Some of the key attributes I see across the PA profession include: detail-oriented and analytical thinking, compassion and empathy, the ability to pivot from working independently to within the healthcare team environment, confidence, and the desire to work hard to increase patient access to care and improve healthcare.
How to become a PA
During our education, PAs are trained to diagnose, treat, and prescribe, and they are often educated alongside physicians in medical schools, academic medical centers, and residencies.
The typical student entering a PA student has a bachelor's degree and approximately four years of healthcare experience, and the average PA program takes 26 months to complete. Nearly all programs award Master's degrees.

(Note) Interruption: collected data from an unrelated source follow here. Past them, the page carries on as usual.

(* ===== verification/ProcessingTheorems.v ===== *)
(** * Processing: results are final and repeatable

    The theorems on the operations an import job calls: a published result or
    failure can be published again and nothing else, whatever happened in
    between; a scan and a parser output are stored once, completely, and
    redelivery finds them. *)

From S2P Require Import Prelude GoStrings Encoding Txn Json JsonFacts Queue Lifecycle QueueRefinement QueueTheorems.
From S2P Require Import Records Idempotency Catalog Blobstore Uploads Scans Ingestion Processing Pipeline.
From S2P Require Import PipelineTheorems.

Local Open Scope Z_scope.

Module ProcessingTheorems.
Import Idempotency Uploads Scans Ingestion Processing Pipeline PipelineTheorems.

(** ** The stored result *)

(** Members that PostgreSQL's jsonb type keeps as they are. *)
Definition flat (kv : string * json) : Prop :=
  ValidString (fst kv) = true /\ ((exists s, snd kv = JStr s /\ ValidString s = true) \/ exists n, snd kv = JInt n).

(** Documented behaviour of jsonb: an object without duplicate keys is read
    back with the same members, in an order of its own. *)
Definition jsonb_keeps_flat {pg : Postgres} : Prop := forall l j,
  Forall flat l -> NoDup (map fst l) -> jsonb_in (print (JObj l)) = Some j ->
  exists l', decode_text j = Some (JObj l') /\ l' ≡ₚ l.

Lemma permutation_three {A} (a b c : A) l : l ≡ₚ [a; b; c] ->
  l = [a; b; c] \/ l = [a; c; b] \/ l = [b; a; c] \/ l = [b; c; a] \/ l = [c; a; b] \/ l = [c; b; a].
Proof.
  intros H. pose proof (Permutation_length H) as Hlen. destruct l as [|x [|y [|z [|]]]]; try done.
  assert (x ∈ [a; b; c]) as Hx by (rewrite <- H; set_solver).
  rewrite !elem_of_cons, elem_of_nil in Hx. destruct Hx as [->|[->|[->|[]]]].
  - apply Permutation_cons_inv, Permutation_length_2_inv in H as [[= -> ->]|[= -> ->]]; tauto.
  - rewrite (Permutation_swap b a [c]) in H.
    apply Permutation_cons_inv, Permutation_length_2_inv in H as [[= -> ->]|[= -> ->]]; tauto.
  - assert ([a; b; c] ≡ₚ [c; a; b]) as E by (apply Permutation_sym, (Permutation_cons_append [a; b] c)). rewrite E in H.
    apply Permutation_cons_inv, Permutation_length_2_inv in H as [[= -> ->]|[= -> ->]]; tauto.
Qed.

Lemma unmarshal_published text l importID n : decode_text text = Some (JObj l) ->
  l ≡ₚ [("import_id", JStr importID); ("import_state", JStr "succeeded"); ("scans_created", JInt n)] -> in_int64 n ->
  unmarshal_result text = Some {| or_ImportID := importID; or_ImportState := "succeeded"; or_ScansCreated := n |}.
Proof.
  intros Hd Hl Hn. unfold unmarshal_result. rewrite Hd.
  apply permutation_three in Hl as [->|[->|[->|[->|[->| ->]]]]]; unfold JInt; cbn [foldl];
    unfold put_result_field; cbn [fst snd];
    change (fold_name "import_id") with "import_id"; change (fold_name "import_state") with "import_state";
    change (fold_name "scans_created") with "scans_created"; cbn [String.eqb Ascii.eqb Bool.eqb];
    rewrite parse_int_itoa by done; reflexivity.
Qed.

Section Theorems.
Context {pg : Postgres}.

Lemma result_flat importID n : ValidString importID = true ->
  Forall flat [("import_id", JStr importID); ("import_state", JStr "succeeded"); ("scans_created", JInt n)] /\
  NoDup (map fst [("import_id", JStr importID); ("import_state", JStr "succeeded"); ("scans_created", JInt n)]).
Proof.
  intros Hv. split.
  - apply Forall_cons_2; [split; [done|left; by exists importID]|].
    apply Forall_cons_2; [split; [done|left; by exists "succeeded"]|].
    apply Forall_cons_2; [split; [done|right; by exists n]|done].
  - cbn [map fst]. repeat constructor; set_solver.
Qed.

Lemma validOpaqueID_valid v : validOpaqueID v = true -> ValidString v = true.
Proof. unfold validOpaqueID. intros H. by simp_bool. Qed.

(** The pair found after a transition. *)
Lemma find_moved i m op im d : can_move i m op im d ->
  find_processing i (moved i m op im d) = Some (move_operation m op, move_import m im).
Proof.
  intros [Hf _ _]. pose proof (find_processing_spec _ _ _ _ Hf) as (_ & _ & Hi & Hc & Hk).
  destruct (move_keeps m op im) as (K1 & K2 & K3 & _ & _). unfold find_processing. simpl.
  by rewrite !lookup_insert_eq, K1, K2, K3, Hi, Hc, Hk, !String.eqb_refl.
Qed.

(** A pair in final states stays the pair that is found. *)
Lemma find_later i d d' op im : later d d' -> find_processing i d = Some (op, im) ->
  finished_state (op_state op) = true -> settled (im_state im) = true -> find_processing i d' = Some (op, im).
Proof.
  intros L Hf Ho Hs. pose proof (find_processing_spec _ _ _ _ Hf) as (Hop & Him & Hi & Hc & Hk).
  destruct (lt_operations _ _ L _ _ Hop) as (op' & Hop' & _ & _ & _ & _ & Hfro).
  destruct (lt_imports _ _ L _ _ Him) as (im' & Him' & _ & Hset & _).
  unfold find_processing. rewrite Hop', Him', (Hfro Ho), (Hset Hs), Hi, Hc, Hk. by rewrite !String.eqb_refl.
Qed.

(** After a successful publication. *)
Lemma published_result i n t d d1 : jsonb_keeps_flat -> in_int64 n -> exec (CompleteProcessing i n t) d = (Ok tt, d1) ->
  validateProcessingIdentity i = true /\ 0 <= n /\
  exists op im, find_processing i d1 = Some (op, im) /\ op_state op = OperationSucceeded /\
    im_state im = ImportSucceeded /\ same_result i n op im = true.
Proof.
  intros Hj Hn Hx. assert (validateProcessingIdentity i = true /\ 0 <= n) as [Hv Hpos].
  { unfold exec, run_on, CompleteProcessing in Hx. destruct (_ || _) eqn:E; [done|]. by simp_bool. }
  split; [done|]. split; [done|].
  apply CompleteProcessing_effect in Hx as [(? & ? & _)|(op & im & Hf & _ & [(Hs & Hr & ->)|(j & Hjs & Hm & ->)])]; [done|..].
  - exists op, im. split_and!; try done. unfold same_result in Hr. destruct (unmarshal_result _); [|done]. by simp_bool.
  - exists (move_operation (MoveSucceed j t) op), (move_import (MoveSucceed j t) im).
    split; [by apply find_moved|]. split_and!; [done..|]. unfold same_result. simpl.
    assert (ValidString (pi_ImportID i) = true) as Hvi.
    { apply validOpaqueID_valid. unfold validateProcessingIdentity in Hv. by simp_bool. }
    destruct (result_flat (pi_ImportID i) n Hvi) as [Hfl Hnd].
    destruct (Hj _ _ Hfl Hnd Hjs) as (l & Hd & Hl). rewrite (unmarshal_published _ _ _ _ Hd Hl Hn). simpl.
    by rewrite String.eqb_refl, Z.eqb_refl.
Qed.

(** C22.  A published result is final and repeatable: after CompleteProcessing
    succeeded, whatever calls ran in between, publishing the same number of
    scans again succeeds and changes nothing, another number or a failure is
    refused as a conflict and changes nothing, and starting again changes
    nothing. *)
Theorem result_final i n t d d1 (h : history) : jsonb_keeps_flat -> in_int64 n -> consistent d ->
  exec (CompleteProcessing i n t) d = (Ok tt, d1) -> issued_history h ->
  let d2 := replay h d1 in
  (forall t', t' <> 0 -> exec (CompleteProcessing i n t') d2 = (Ok tt, d2)) /\
  (forall n' t', n' <> n -> 0 <= n' -> t' <> 0 -> exec (CompleteProcessing i n' t') d2 = (Err ErrProcessingConflict, d2)) /\
  (forall f t', validFailure f = true -> t' <> 0 ->
     exec (FailProcessing i f t') d2 = (Err ErrProcessingConflict, d2)) /\
  (forall t', snd (exec (BeginProcessing i t') d2) = d2).
Proof.
  intros Hj Hn C0 Hx Hh d2. pose proof (after_call (CallSucceed i n t) d _ eq_refl C0 (f_equal snd Hx)) as C.
  destruct (published_result _ _ _ _ _ Hj Hn Hx) as (Hv & Hpos & op & im & Hf & Ho & Hs & Hr).
  assert (find_processing i d2 = Some (op, im)) as Hf2.
  { eapply find_later; [by apply replay_steps|done|by rewrite Ho|by rewrite Hs]. }
  assert (forall t', t' <> 0 -> IsZero t' = false) as Hz by (intros; by apply Z.eqb_neq).
  split_and!.
  - intros t' Ht. unfold exec, run_on, CompleteProcessing.
    rewrite Hv, (proj2 (Z.ltb_ge n 0)), Hz by done. cbn [negb orb]. rewrite run_begin. unfold query.
    cbn [bind run next_fault faults tick tail working committed]. rewrite Hf2, Ho, Hr. done.
  - intros n' t' Hne Hpos' Ht. unfold exec, run_on, CompleteProcessing.
    rewrite Hv, (proj2 (Z.ltb_ge n' 0)), Hz by done. cbn [negb orb]. rewrite run_begin. unfold query.
    cbn [bind run next_fault faults tick tail working committed]. rewrite Hf2, Ho.
    assert (same_result i n' op im = false) as ->; [|done].
    unfold same_result in *. destruct (unmarshal_result _) as [r|]; [|done]. simp_bool.
    rewrite (proj2 (Z.eqb_neq _ _)) by lia. by rewrite andb_false_r.
  - intros f t' Hvf Ht. unfold exec, run_on, FailProcessing. rewrite Hv, Hvf, Hz by done. cbn [negb orb].
    rewrite run_begin. unfold query. cbn [bind run next_fault faults tick tail working committed].
    rewrite Hf2, Ho. done.
  - intros t'. destruct (exec (BeginProcessing i t') d2) as [r d3] eqn:E. simpl.
    apply BeginProcessing_effect in E as [(? & _ & ->)|(op' & im' & a & c & s0 & Hsrc & _ & [(_ & _ & ->)|(_ & _ & [Hfd Ha _] & _)])];
      [done|done|]. rewrite Hf2 in Hfd. injection Hfd as <- <-. unfold move_allowed in Ha. by rewrite Ho in Ha.
Qed.

(** A published failure is final and repeatable in the same way. *)
Theorem failure_final i f t d d1 (h : history) : consistent d ->
  exec (FailProcessing i f t) d = (Ok tt, d1) -> issued_history h ->
  let d2 := replay h d1 in
  (forall f' t', validFailure f' = true -> t' <> 0 ->
     exec (FailProcessing i f' t') d2 =
       (if String.eqb (pf_Code f) (pf_Code f') then Ok tt else Err ErrProcessingConflict, d2)) /\
  (forall n t', 0 <= n -> t' <> 0 -> exec (CompleteProcessing i n t') d2 = (Err ErrProcessingConflict, d2)) /\
  (forall t', snd (exec (BeginProcessing i t') d2) = d2).
Proof.
  intros C0 Hx Hh d2. pose proof (after_call (CallFail i f t) d _ eq_refl C0 (f_equal snd Hx)) as C.
  assert (validateProcessingIdentity i = true) as Hv.
  { unfold exec, run_on, FailProcessing in Hx. destruct (_ || _) eqn:E; [done|]. by simp_bool. }
  assert (exists op im, find_processing i d1 = Some (op, im) /\ op_state op = OperationFailed /\
    op_failure_code op = Some (pf_Code f) /\ im_state im = ImportFailed) as (op & im & Hf & Ho & Hc & Hs).
  { apply FailProcessing_effect in Hx as [(? & ? & _)|(op & im & Hf & _ & [(Ho & Hc & Hs & ->)|(Hm & ->)])]; [done|by exists op, im|].
    eexists _, _. split; [by apply find_moved|done]. }
  assert (find_processing i d2 = Some (op, im)) as Hf2.
  { eapply find_later; [by apply replay_steps|done|by rewrite Ho|by rewrite Hs]. }
  assert (forall t', t' <> 0 -> IsZero t' = false) as Hz by (intros; by apply Z.eqb_neq).
  split_and!.
  - intros f' t' Hvf Ht. unfold exec, run_on, FailProcessing. rewrite Hv, Hvf, Hz by done. cbn [negb orb].
    rewrite run_begin. unfold query. cbn [bind run next_fault faults tick tail working committed].
    rewrite Hf2, Ho, Hc, Hs. simpl. by destruct (String.eqb _ _).
  - intros n t' Hpos Ht. unfold exec, run_on, CompleteProcessing.
    rewrite Hv, (proj2 (Z.ltb_ge n 0)), Hz by done. cbn [negb orb]. rewrite run_begin. unfold query.
    cbn [bind run next_fault faults tick tail working committed]. rewrite Hf2, Ho. done.
  - intros t'. destruct (exec (BeginProcessing i t') d2) as [r d3] eqn:E. simpl.
    apply BeginProcessing_effect in E as [(? & _ & ->)|(op' & im' & a & c & s0 & Hsrc & _ & [(_ & _ & ->)|(_ & _ & [Hfd Ha _] & _)])];
      [done|done|]. rewrite Hf2 in Hfd. injection Hfd as <- <-. unfold move_allowed in Ha. by rewrite Ho in Ha.
Qed.

(** ** Scans *)

(** A redelivered run: another identity and a later time. *)
Definition redelivered (id : string) (t : time) (s : ScanSpec) : ScanSpec := {|
  sn_ID := id; sn_WorkspaceID := sn_WorkspaceID s; sn_ImportID := sn_ImportID s;
  sn_ApplicationID := sn_ApplicationID s; sn_RawArtifactID := sn_RawArtifactID s;
  sn_AnalysisContextImportID := sn_AnalysisContextImportID s; sn_SourceRunIndex := sn_SourceRunIndex s;
  sn_Result := sn_Result s; sn_Completeness := sn_Completeness s; sn_ScannerName := sn_ScannerName s;
  sn_ScannerFullName := sn_ScannerFullName s; sn_ScannerVersion := sn_ScannerVersion s;
  sn_ScannerSemanticVersion := sn_ScannerSemanticVersion s; sn_AutomationID := sn_AutomationID s;
  sn_AutomationGUID := sn_AutomationGUID s; sn_AutomationCorrelationGUID := sn_AutomationCorrelationGUID s;
  sn_ParserName := sn_ParserName s; sn_ParserVersion := sn_ParserVersion s; sn_SourcePointer := sn_SourcePointer s;
  sn_SourceStartedAt := sn_SourceStartedAt s; sn_SourceEndedAt := sn_SourceEndedAt s; sn_RecordedAt := t;
  sn_Scope := sn_Scope s |}.

Lemma find_run_some s e k r : evidence_ok e -> scans e !! k = Some r -> same_run s (sr_spec r) = true ->
  find_run s e = Some r.
Proof.
  intros Hok Hr Hs. unfold find_run.
  assert (r ∈ rows_where (fun r => same_run s (sr_spec r)) (scans e)) as Hin by (apply elem_of_rows_where; eauto).
  destruct (rows_where _ _) as [|r' l] eqn:E; [by apply not_elem_of_nil in Hin|]. simpl.
  assert (r' ∈ rows_where (fun r => same_run s (sr_spec r)) (scans e)) as Hin' by (rewrite E; left).
  apply elem_of_rows_where in Hin' as [[k' Hr'] Hs']. apply same_run_spec in Hs, Hs'.
  assert (k = k') as ->; [|congruence].
  eapply (ek_runs _ Hok); [done..|]. apply same_run_spec. destruct Hs as (<- & <- & <-). exact Hs'.
Qed.

Lemma find_run_spec s e r : find_run s e = Some r ->
  exists k, scans e !! k = Some r /\ same_run s (sr_spec r) = true.
Proof.
  unfold find_run. intros H.
  assert (r ∈ rows_where (fun r => same_run s (sr_spec r)) (scans e)) as Hin; [|].
  { destruct (rows_where _ _); [done|]. injection H as ->. left. }
  apply elem_of_rows_where in Hin as [[k Hk] Hs]. eauto.
Qed.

PA students take nearly 580 hours of clinical medicine, more than 400 hours in basic sciences, 175 hours in behavioral sciences, and more than 75 hours in pharmacology.
After classroom study, PA students complete a minimum of 2,000 hours of clinical rotations in both outpatient clinics and in hospitals.
Today, there are 196 accredited PA programs graduating 8,900 new PAs each year, and admission to them is extremely competitive. As a proof point to the profession's growth, there were only 54 programs in 1991.
Prior to practicing medicine, a PA must get licensed in their state. Every state requires the same criteria for PA licensure: graduation from an accredited PA program and passage of the certification exam administered by the National Commission on Certification of PAs (NCCPA).
To maintain national certification, PAs must complete 100 hours of continuing medical education every two years and pass a national recertification exam every 10 years.
And in practice, a PA's scope grows over time with clinical experience.
Advice for breaking into the industry
My advice for any PA grad is to be vigilant. While there is high demand, PAs need to choose the right path for their passions.
As they complete their education and training, they should identify pathways that excite them and begin research early on available opportunities.
PAs can look to AAPA for advice, guidance and job opportunities, as well as join state and specialty organizations that appeal to their desired locations and specialties.